TASK DIRECTIONS: Nothing but a number is wanted here: the count of lines in the data holding the word "unfold".

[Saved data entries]
====================
(* ===== verification/LocalChainFacts.v ===== *)
(** * Theory of the local chain

    Change sets act on the map from heights to blocks; applying one to a chain
    computes exactly that action. *)
From S2P Require Import Prelude Block CheckPoint CheckPointFacts CheckPointInsert CheckPointEntry.
From S2P Require Import LocalChain.
#[local] Open Scope N_scope.

(** ** Change sets as actions on maps *)

Section action.
Context {D : Type}.

(** What a change set does to the blocks of a chain. *)
Definition cs_apply (m : gmap N D) (cs : ChangeSet D) : gmap N D :=
  omap id (cs_blocks cs ∪ (Some <$> m)).

Lemma lookup_cs_apply m cs k :
  cs_apply m cs !! k = match cs_blocks cs !! k with Some v => v | None => m !! k end.
Proof.
  unfold cs_apply. rewrite lookup_omap, lookup_union, lookup_fmap.
  destruct (cs_blocks cs !! k) as [v|], (m !! k); by destruct v || done.
Qed.

Lemma cs_apply_default m : cs_apply m ChangeSet_default = m.
Proof. apply map_eq. intros k. by rewrite lookup_cs_apply. Qed.

(** Merging change sets is applying one after the other. *)
Lemma cs_apply_merge m a b : cs_apply m (merge a b) = cs_apply (cs_apply m a) b.
Proof.
  apply map_eq. intros k. rewrite !lookup_cs_apply. cbn.
  rewrite lookup_union. by destruct (cs_blocks a !! k), (cs_blocks b !! k).
Qed.

#[export] Instance ChangeSet_merge_laws : MergeLaws (ChangeSet D).
Proof.
  split; cbn.
  - intros [m]; cbn. rewrite bool_decide_eq_true. unfold ChangeSet_default.
    split; [by intros ->|by intros [= ->]].
  - intros [m]; cbn. f_equal. apply (right_id_L ∅ (∪)).
  - intros [m]; cbn. f_equal. apply (left_id_L ∅ (∪)).
  - intros [a] [b] [c]; cbn. f_equal. by rewrite (assoc_L (∪)).
Qed.

Lemma lookup_collect_map {V} (l : list (N * V)) (m : gmap N V) k :
  foldl (λ m p, <[p.1 := p.2]> m) m l !! k =
    match list_to_map (M:=gmap N V) (reverse l) !! k with Some v => Some v | None => m !! k end.
Proof.
  revert m. induction l as [|[h v] l IH]; intros m; simpl; [done|].
  rewrite IH, reverse_cons, list_to_map_app, lookup_union. simpl.
  destruct (list_to_map (M:=gmap N V) (reverse l) !! k); simpl; [by destruct (_ !! k)|].
  rewrite !lookup_insert, lookup_empty. by destruct (decide (h = k)).
Qed.

Lemma lookup_foldl_apply_entry (l : list (N * option D)) (m : gmap N D) k :
  NoDup l.*1 →
  foldl apply_entry m l !! k =
    match list_to_map (M:=gmap N (option D)) l !! k with Some v => v | None => m !! k end.
Proof.
  revert m. induction l as [|[h v] l IH]; intros m; simpl; [done|].
  intros [Hnin Hnd]%NoDup_cons. rewrite IH by done. rewrite lookup_insert.
  destruct (decide (h = k)) as [->|Hne].
  - rewrite (not_elem_of_list_to_map_1 (M:=gmap N)) by done.
    unfold apply_entry; simpl. destruct v; [apply lookup_insert_eq|apply lookup_delete_eq].
  - destruct (list_to_map (M:=gmap N (option D)) l !! k); [done|].
    unfold apply_entry; simpl.
    destruct v; [by rewrite lookup_insert_ne|by rewrite lookup_delete_ne].
Qed.

Lemma lookup_apply_entries (m : gmap N D) cs k :
  foldl apply_entry m (map_iter (cs_blocks cs)) !! k =
    match cs_blocks cs !! k with Some v => v | None => m !! k end.
Proof.
  rewrite lookup_foldl_apply_entry by apply NoDup_map_iter.
  by rewrite list_to_map_map_iter.
Qed.

Lemma lookup_cs_insert h (v : option D) cs k :
  cs_blocks (cs_insert h v cs) !! k =
    if decide (h = k) then Some v else cs_blocks cs !! k.
Proof. apply lookup_insert. Qed.

Definition cs_fit (cs : ChangeSet D) : Prop :=
  map_Forall (λ h _, h ≤ U32_MAX) (cs_blocks cs).
End action.

Section apply.
Context {D : Type} `{!ToBlockHash D}.
Implicit Types cp c e n : CheckPoint D.

Lemma cp_map_Some cp k d : cp_wf cp → cp_map cp !! k = Some d ↔ (k, d) ∈ cp_blocks cp.
Proof.
  intros Hwf. unfold cp_map. symmetry. by apply elem_of_list_to_map, NoDup_cp_blocks.
Qed.

Lemma cp_map_get cp k d :
  cp_wf cp → cp_map cp !! k = Some d ↔ ∃ n, cp_get cp k = Some n ∧ cp_data n = d.
Proof. intros Hwf. rewrite cp_map_lookup, fmap_Some by done. naive_solver. Qed.

(** Extending by blocks in ascending order can only fail on a parent hash. *)
Lemma extend_ascending c l :
  cp_wf c → heights_fit l → StronglySorted key_lt l →
  Forall (λ b : N * D, cp_height c < b.1) l →
  match cp_extend c l with
  | Ok c' => cp_wf c' ∧ cp_blocks c' = reverse l ++ cp_blocks c
  | Err e => cp_wf e ∧ ∃ l1 h d l2, l = l1 ++ (h, d) :: l2 ∧
      cp_blocks e = reverse l1 ++ cp_blocks c ∧ push_conflict e h d = true
  end.
Proof.
  intros Hwf Hfit Hs Hab.
  destruct (cp_extend_spec c l Hwf Hfit) as (l1 & l2 & -> & Hwf' & Hbl & Hres).
  destruct (cp_extend c _) as [c'|e]; simpl in *.
  - subst. by rewrite app_nil_r.
  - destruct Hres as (h & d & rest & -> & Hres). split; [done|].
    exists l1, h, d, rest. split_and!; [done..|].
    destruct Hres as [Hle|]; [|done]. exfalso.
    assert ((cp_height e, cp_data e) ∈ cp_blocks e) as Hin.
    { apply elem_of_cp_blocks. exists e. split; [apply cp_iter_self|done]. }
    rewrite Hbl in Hin. apply elem_of_app in Hin as [Hin|Hin]; [rewrite elem_of_reverse in Hin|].
    + eapply StronglySorted_app_1_elem_of in Hs; [|exact Hin|by left].
      destruct Hs as [Hle' Hne]. unfold tle in Hle'. simpl in *. lia.
    + apply blocks_le_height in Hin; [|done]. simpl in Hin.
      rewrite Forall_app, Forall_cons in Hab. simpl in Hab. lia.
Qed.

Lemma push_conflict_true c h d :
  push_conflict c h d = true ↔
  cp_height c + 1 = h ∧ ∃ y, prev_blockhash d = Some y ∧ y ≠ cp_hash c.
Proof.
  unfold push_conflict. destruct (prev_blockhash d) as [y|]; [|naive_solver].
  rewrite andb_true_iff, N.eqb_eq, negb_true_iff, N.eqb_neq. naive_solver.
Qed.

(** Contiguous blocks of [m] of which the upper names another parent. *)
Definition mismatch_at (m : gmap N D) (b : BlockId) : Prop :=
  ∃ d d' y, m !! bid_height b = Some d ∧ to_blockhash d = bid_hash b ∧
    m !! (bid_height b + 1) = Some d' ∧ prev_blockhash d' = Some y ∧ y ≠ bid_hash b.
====================
ANSWER BELOW: 7